== DATA FOR THIS TASK ==

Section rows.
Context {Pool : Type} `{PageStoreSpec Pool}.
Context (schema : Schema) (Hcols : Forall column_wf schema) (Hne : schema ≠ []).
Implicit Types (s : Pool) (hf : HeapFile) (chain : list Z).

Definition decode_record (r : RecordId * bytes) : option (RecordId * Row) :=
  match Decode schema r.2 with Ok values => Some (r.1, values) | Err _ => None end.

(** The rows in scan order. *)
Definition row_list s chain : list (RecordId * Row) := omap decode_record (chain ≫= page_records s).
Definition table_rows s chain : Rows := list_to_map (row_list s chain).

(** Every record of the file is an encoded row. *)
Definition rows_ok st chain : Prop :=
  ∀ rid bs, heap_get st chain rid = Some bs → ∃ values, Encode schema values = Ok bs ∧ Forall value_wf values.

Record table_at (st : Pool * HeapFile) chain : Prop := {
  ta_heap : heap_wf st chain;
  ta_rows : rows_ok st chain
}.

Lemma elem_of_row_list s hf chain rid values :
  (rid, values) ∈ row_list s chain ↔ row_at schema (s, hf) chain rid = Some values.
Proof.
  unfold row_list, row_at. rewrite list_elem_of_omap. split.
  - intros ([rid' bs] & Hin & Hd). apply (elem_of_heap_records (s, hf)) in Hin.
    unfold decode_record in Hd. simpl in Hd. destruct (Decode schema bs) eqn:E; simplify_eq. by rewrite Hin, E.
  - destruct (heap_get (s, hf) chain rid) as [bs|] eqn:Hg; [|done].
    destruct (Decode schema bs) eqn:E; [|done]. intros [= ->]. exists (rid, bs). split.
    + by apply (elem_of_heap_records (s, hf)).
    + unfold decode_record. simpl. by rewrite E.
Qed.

== ASSIGNMENT ==
A faithful, word-for-word transcription of the data above is required.

== PROBLEM SOLUTION ==
Section rows.
Context {Pool : Type} `{PageStoreSpec Pool}.
Context (schema : Schema) (Hcols : Forall column_wf schema) (Hne : schema ≠ []).
Implicit Types (s : Pool) (hf : HeapFile) (chain : list Z).

Definition decode_record (r : RecordId * bytes) : option (RecordId * Row) :=
  match Decode schema r.2 with Ok values => Some (r.1, values) | Err _ => None end.

(** The rows in scan order. *)
Definition row_list s chain : list (RecordId * Row) := omap decode_record (chain ≫= page_records s).
Definition table_rows s chain : Rows := list_to_map (row_list s chain).

(** Every record of the file is an encoded row. *)
Definition rows_ok st chain : Prop :=
  ∀ rid bs, heap_get st chain rid = Some bs → ∃ values, Encode schema values = Ok bs ∧ Forall value_wf values.

Record table_at (st : Pool * HeapFile) chain : Prop := {
  ta_heap : heap_wf st chain;
  ta_rows : rows_ok st chain
}.

Lemma elem_of_row_list s hf chain rid values :
  (rid, values) ∈ row_list s chain ↔ row_at schema (s, hf) chain rid = Some values.
Proof.
  unfold row_list, row_at. rewrite list_elem_of_omap. split.
  - intros ([rid' bs] & Hin & Hd). apply (elem_of_heap_records (s, hf)) in Hin.
    unfold decode_record in Hd. simpl in Hd. destruct (Decode schema bs) eqn:E; simplify_eq. by rewrite Hin, E.
  - destruct (heap_get (s, hf) chain rid) as [bs|] eqn:Hg; [|done].
    destruct (Decode schema bs) eqn:E; [|done]. intros [= ->]. exists (rid, bs). split.
    + by apply (elem_of_heap_records (s, hf)).
    + unfold decode_record. simpl. by rewrite E.
Qed.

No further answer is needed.